Problem requirements:
Once you find the line with "if Ascii.eqb c line_feed" in the entries below, return exactly every line from it through the line with "thrown when [currentSummary.text]".

Available data:
(** * typed_argparse: dataclass fields translated to argparse flags

    A shallow embedding of [src/typed_argparse.py]: the class method
    [TypedNamespace.get_parser], which walks [dataclasses.fields(cls)] and
    issues one [add_argument] call per field, the class method
    [TypedNamespace.get_parser_grouped_by_parents], and
    [TypedArgumentParser.parse_args].

    The argparse engine is a library outside the module.  A parser is
    represented by what the module asks of it: the arguments of its
    constructor and the [add_argument] / [add_argument_group] calls made on
    it, in call order.  What argparse refuses of these calls (a keyword
    argument that the action class does not take, an attribute name that
    cannot be derived, an option string that is already taken) is part of
    the model; how it renders help is not. *)

From stdpp Require Import gmap strings list fin_maps pretty.
From Stdlib Require Import ZArith Ascii String.

Set Warnings "-register-all".

Local Open Scope string_scope.
Local Open Scope list_scope.

(** ** Python values *)

(** The values a field default, a default factory or a metadata entry can
    hold.  [VRequiredArg] is the class object [REQUIRED_ARG] itself (the
    source compares with [is]), [VMissing] the [dataclasses.MISSING]
    sentinel, [VObject shown] any other object, known by its [str()]. *)
Inductive py_value : Type :=
  | VNone
  | VBool (b : bool)
  | VInt (z : Z)
  | VStr (s : string)
  | VList (items : list py_value)
  | VRequiredArg
  | VMissing
  | VObject (shown : string).

(** [", ".join(xs)] *)
Fixpoint join_comma (xs : list string) : string :=
  match xs with
  | [] => ""
  | [x] => x
  | x :: rest => x +:+ ", " +:+ join_comma rest
  end.

(** [repr] of a string, as CPython's [unicode_repr] writes it: double
    quotes when the string holds a single quote and no double one, single
    quotes otherwise; the backslash and the chosen quote are escaped, tab,
    newline and carriage return are written [\t], [\n], [\r], and any other
    control character as [\xhh].  A string is the UTF-8 text of printable
    characters: bytes above 127 are left as they are. *)
Definition double_quote : ascii := "034"%char.
Definition single_quote : ascii := "039"%char.
Definition backslash : ascii := "092"%char.

Fixpoint contains_char (c : ascii) (s : string) : bool :=
  match s with
  | EmptyString => false
  | String c' rest => Ascii.eqb c c' || contains_char c rest
  end.

Definition hex_digit (n : nat) : ascii :=
  match n with
  | 0 => "0" | 1 => "1" | 2 => "2" | 3 => "3" | 4 => "4" | 5 => "5"
  | 6 => "6" | 7 => "7" | 8 => "8" | 9 => "9" | 10 => "a" | 11 => "b"
  | 12 => "c" | 13 => "d" | 14 => "e" | _ => "f"
  end%char.

Definition escape_char (quote c : ascii) : string :=
  let n := nat_of_ascii c in
  if Ascii.eqb c backslash then String backslash (String backslash "")
  else if Ascii.eqb c quote then String backslash (String quote "")
  else if Nat.eqb n 9 then String backslash "t"
  else if Nat.eqb n 10 then String backslash "n"
  else if Nat.eqb n 13 then String backslash "r"
  else if Nat.ltb n 32 || Nat.eqb n 127
       then String backslash
              (String "x" (String (hex_digit (Nat.div n 16))
                             (String (hex_digit (Nat.modulo n 16)) "")))
       else String c "".

Fixpoint escape_chars (quote : ascii) (s : string) : string :=
  match s with
  | EmptyString => ""
  | String c rest => escape_char quote c +:+ escape_chars quote rest
  end.

Definition repr_string (s : string) : string :=
  let quote :=
    if contains_char single_quote s && negb (contains_char double_quote s)
    then double_quote else single_quote in
  String quote (escape_chars quote s +:+ String quote "").

(** The address CPython prints for the [MISSING] sentinel depends on the
    run; this is the one of the run considered.  No property below reads
    it. *)
Definition MISSING_address : string := "0x7f3a5c1d2e90".

(** [repr(v)]; for the values here [str(v)] differs for a string only. *)
Fixpoint py_repr (v : py_value) : string :=
  match v with
  | VNone => "None"
  | VBool true => "True"
  | VBool false => "False"
  | VInt z => pretty z
  | VStr s => repr_string s
  | VList items => "[" +:+ join_comma (map py_repr items) +:+ "]"
  | VRequiredArg => "<class 'typed_argparse.REQUIRED_ARG'>"
  | VMissing =>
      "<dataclasses._MISSING_TYPE object at " +:+ MISSING_address +:+ ">"
  | VObject shown => shown
  end.

(** [str(v)], which is also what an f-string field [{v}] renders. *)
Definition py_str (v : py_value) : string :=
  match v with
  | VStr s => s
  | _ => py_repr v
  end.

(** [isinstance(v, bool)] *)
Definition is_bool (v : py_value) : bool :=
  match v with VBool _ => true | _ => false end.
(** ** Remote credentials *)

(** X8.  [SetRemoteCredentials] refuses an empty ufrag with
    [ErrRemoteUfragEmpty] and then an empty pwd with [ErrRemotePwdEmpty],
    before it looks at the agent, and refuses on a closed agent with the
    agent's closing error; in all three cases nothing changes.  Otherwise it
    succeeds, [GetRemoteUserCredentials] returns what was stored, and the
    local credentials are untouched. *)
Theorem SetRemoteCredentials_stores ufrag pwd a :
  (ufrag = ""%string ->
     SetRemoteCredentials ufrag pwd a = (Some ErrRemoteUfragEmpty, a))
  /\ (ufrag <> ""%string -> pwd = ""%string ->
        SetRemoteCredentials ufrag pwd a = (Some ErrRemotePwdEmpty, a))
  /\ (ufrag <> ""%string -> pwd <> ""%string -> doneCh a = true ->
        SetRemoteCredentials ufrag pwd a = (Some (getErr a), a))
  /\ (ufrag <> ""%string -> pwd <> ""%string -> doneCh a = false ->
        let a' := snd (SetRemoteCredentials ufrag pwd a) in
        fst (SetRemoteCredentials ufrag pwd a) = None
        /\ GetRemoteUserCredentials a' = (ufrag, pwd, None)
        /\ GetLocalUserCredentials a' = GetLocalUserCredentials a).
Proof.
  unfold SetRemoteCredentials, run, ok, GetRemoteUserCredentials, GetLocalUserCredentials.
  split; [ | split; [ | split ] ].
  - by intros ->.
  - intros Hu%String.eqb_neq ->. by rewrite Hu.
  - intros Hu%String.eqb_neq Hp%String.eqb_neq ->. by rewrite Hu, Hp.
  - intros Hu%String.eqb_neq Hp%String.eqb_neq Hopen. rewrite Hu, Hp, Hopen.
    unfold ok. cbn [fst snd doneCh set_remotePwd set_remoteUfrag]. rewrite Hopen.
    by destruct a.
Qed.

(** ** Connection state *)

(** X9.  A transition to Failed from another state releases the session:
    the checklist and the pending binding requests are emptied, the
    selected pair is unset, both candidate maps are emptied, and one Failed
    event is queued. *)
Theorem updateConnectionState_failed_releases a :
  connectionState a <> ConnectionStateFailed ->
  let a' := updateConnectionState ConnectionStateFailed a in
  connectionState a' = ConnectionStateFailed
  /\ checklist a' = [] /\ pendingBindingRequests a' = []
  /\ selectedPair a' = None /\ getSelectedPair a' = None
  /\ localCandidates a' = ∅ /\ remoteCandidates a' = ∅
  /\ connectionStateEvents a' = connectionStateEvents a ++ [ConnectionStateFailed].
Proof.
  intros Hstate. unfold updateConnectionState.
  rewrite (bool_decide_eq_true_2 _ Hstate).
  rewrite (bool_decide_eq_true_2 (ConnectionStateFailed = ConnectionStateFailed)) by done.
  destruct a. unfold getSelectedPair, deleteAllCandidates. simpl. done.
Qed.

(** X10.  Updating to the state the agent is in does nothing, so updating
    twice to one state is updating once: a state is announced to the
    notifier only when it changes, and a transition to any state other than
    Failed touches nothing but the state and the event queue. *)
Theorem updateConnectionState_once newState a :
  (connectionState a = newState -> updateConnectionState newState a = a)
  /\ updateConnectionState newState (updateConnectionState newState a)
     = updateConnectionState newState a
  /\ (connectionState a <> newState ->
      connectionStateEvents (updateConnectionState newState a)
      = connectionStateEvents a ++ [newState])
  /\ (newState <> ConnectionStateFailed ->
      set_connectionStateEvents (connectionStateEvents a)
        (set_connectionState (connectionState a) (updateConnectionState newState a))
      = a).
Proof.
  split; [ | split; [ | split ] ].
  - intros Hsame. unfold updateConnectionState. by rewrite bool_decide_eq_false_2 by tauto.
  - unfold updateConnectionState at 1.
    rewrite updateConnectionState_state. by rewrite bool_decide_eq_false_2 by tauto.
  - intros Hne. unfold updateConnectionState.
    rewrite (bool_decide_eq_true_2 _ Hne).
    case_bool_decide; destruct a; unfold deleteAllCandidates; simpl; done.
  - intros Hnf. unfold updateConnectionState.
    rewrite (bool_decide_eq_false_2 _ Hnf). case_bool_decide; by destruct a.
Qed.
(** X7.  A returning call hands back a dropout mask exactly when the
    dropout probability is above 0: then, and only then, the mask is
    allocated; it has the shape of the input as it was passed, and the
    configuring invocation is handed its buffer, a null reference
    otherwise. *)
Theorem mask_iff_dropout
    (fp16 bf16 fp32 : Z) (FWD_FUNCS : gmap Z FwdFunction)
    (a : Args) (w w' : World) (out : list (option Tensor)) :
  dropout_add_ln_fwd fp16 bf16 fp32 FWD_FUNCS a w = (Ok out, w') ->
  exists z x dmask mu rsigma events f lp_query rest,
    out = [z; x; dmask; mu; rsigma]
    /\ log w' = log w ++ events
    /\ launches events = (f, true, lp_query) :: rest
    /\ (float_gt (dropout_p a) float_zero = true <-> dmask <> None)
    /\ (float_gt (dropout_p a) float_zero = true
        <-> In buf_dmask (allocations events))
    /\ (forall t, dmask = Some t -> sizes t = sizes (x0 a))
    /\ layer_norm.dmask (layer_norm.params lp_query)
       = if float_gt (dropout_p a) float_zero
         then Some (FreshBuffer buf_dmask) else None.
Proof.
  intros Hrun. apply run_ok_inv in Hrun.
  destruct Hrun as (d & f & _ & _ & _ & -> & ->).
  unfold outputs. do 5 eexists.
  exists (call_events a d f w), f, (query_params a d).
  eexists.
  split; [reflexivity|]. split; [reflexivity|].
  split; [apply launches_call_events|].
  split;
    [unfold out_dmask; destruct (float_gt (dropout_p a) float_zero);
     split; congruence|].
  split.
  { rewrite allocations_call_events.
    destruct (float_gt (dropout_p a) float_zero), (save_x a),
      (0 <? layer_norm.barrier_size (f (query_params a d) true));
      cbn [app In]; split; intros H;
      first [ discriminate H | reflexivity | intuition congruence ]. }
  split.
  { unfold out_dmask, fresh. intros t Ht.
    destruct (float_gt (dropout_p a) float_zero); inversion Ht.
    reflexivity. }
  unfold query_params, build_params, out_dmask, fresh.
  cbn [layer_norm.params layer_norm.dmask].
  destruct (float_gt (dropout_p a) float_zero); reflexivity.
Qed.
(** What reaches the handlers of the socket of a session: the browser
    opens it (and runs [ws.onopen]), starts closing it or closes it, or
    the worklet delivers a frame to [proc.port.onmessage]. *)
Inductive socket_event : Type :=
| Opened
| Closing
| Closed
| Posted (data : AudioProcessor.message).

Definition handle (sp : speakers) (ws : websocket) (e : socket_event)
  : websocket :=
  match e with
  | Opened => onopen sp {| readyState := 1; sent := sent ws |}
  | Closing => {| readyState := 2; sent := sent ws |}
  | Closed => {| readyState := 3; sent := sent ws |}
  | Posted data => port_onmessage ws data
  end.

Definition handle_all (sp : speakers) (ws : websocket)
    (es : list socket_event) : websocket :=
  fold_left (handle sp) es ws.

(** The separator ['\n']. *)
Definition line_feed : Ascii.ascii := Ascii.ascii_of_nat 10.

(** [text.split('\n')].  A line feed is one byte of the text and no part
    of a longer character. *)
Fixpoint split_newline (text : string) : list string :=
  match text with
  | EmptyString => [EmptyString]
  | String c rest =>
      if Ascii.eqb c line_feed then EmptyString :: split_newline rest
      else match split_newline rest with
           | first :: others => String c first :: others
           | [] => [String c EmptyString]
           end
  end.

(** The summary panel the component returns: the waiting notice, the
    time stamp and the paragraphs of the summary, or the [TypeError]
    thrown when [currentSummary.text] has no [split] to call. *)
Inductive panel : Type :=
| Waiting
| Summary (timestamp : option value) (paragraphs : list string)
| TypeError.

Definition summary_panel (currentSummary : option obj) : panel :=
  match currentSummary with
  | None => Waiting
  | Some s =>
      match s !! "text" with
      | Some (VStr text) => Summary (s !! "timestamp") (split_newline text)
      | _ => TypeError
      end
  end.

End Session.

(** ** Further reference functions *)
Section MoreVocabulary.
Import JSNumber AudioProcessor App Session.

(** The buffers the converting worklet posts over successive calls. *)
Definition inline_run (calls : list (list (list (list number))))
  : list (list Z) :=
  flat_map InlineAudioProcessor.process calls.

(** The transcript messages among the messages received. *)
Definition transcripts (msgs : list obj) : list obj :=
  List.filter (λ d, type_is d "transcript") msgs.

(** The summary events among the messages received. *)
Definition summaries (msgs : list obj) : list obj :=
  List.filter (λ d, type_is d "summary") msgs.

(** The setup message of a session. *)
Definition setup_message (sp : speakers) : obj :=
  {[ "type" := VStr "setup";
     "speakers" := VObj {[ "panelist" := VStr (panelist sp);
                           "candidate" := VStr (candidate sp) ]} ]}.

(** The paragraphs of a text put together again. *)
Definition join_newline (paragraphs : list string) : string :=
  String.concat (String line_feed EmptyString) paragraphs.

Solution:
      if Ascii.eqb c line_feed then EmptyString :: split_newline rest
      else match split_newline rest with
           | first :: others => String c first :: others
           | [] => [String c EmptyString]
           end
  end.

(** The summary panel the component returns: the waiting notice, the
    time stamp and the paragraphs of the summary, or the [TypeError]
    thrown when [currentSummary.text] has no [split] to call. *)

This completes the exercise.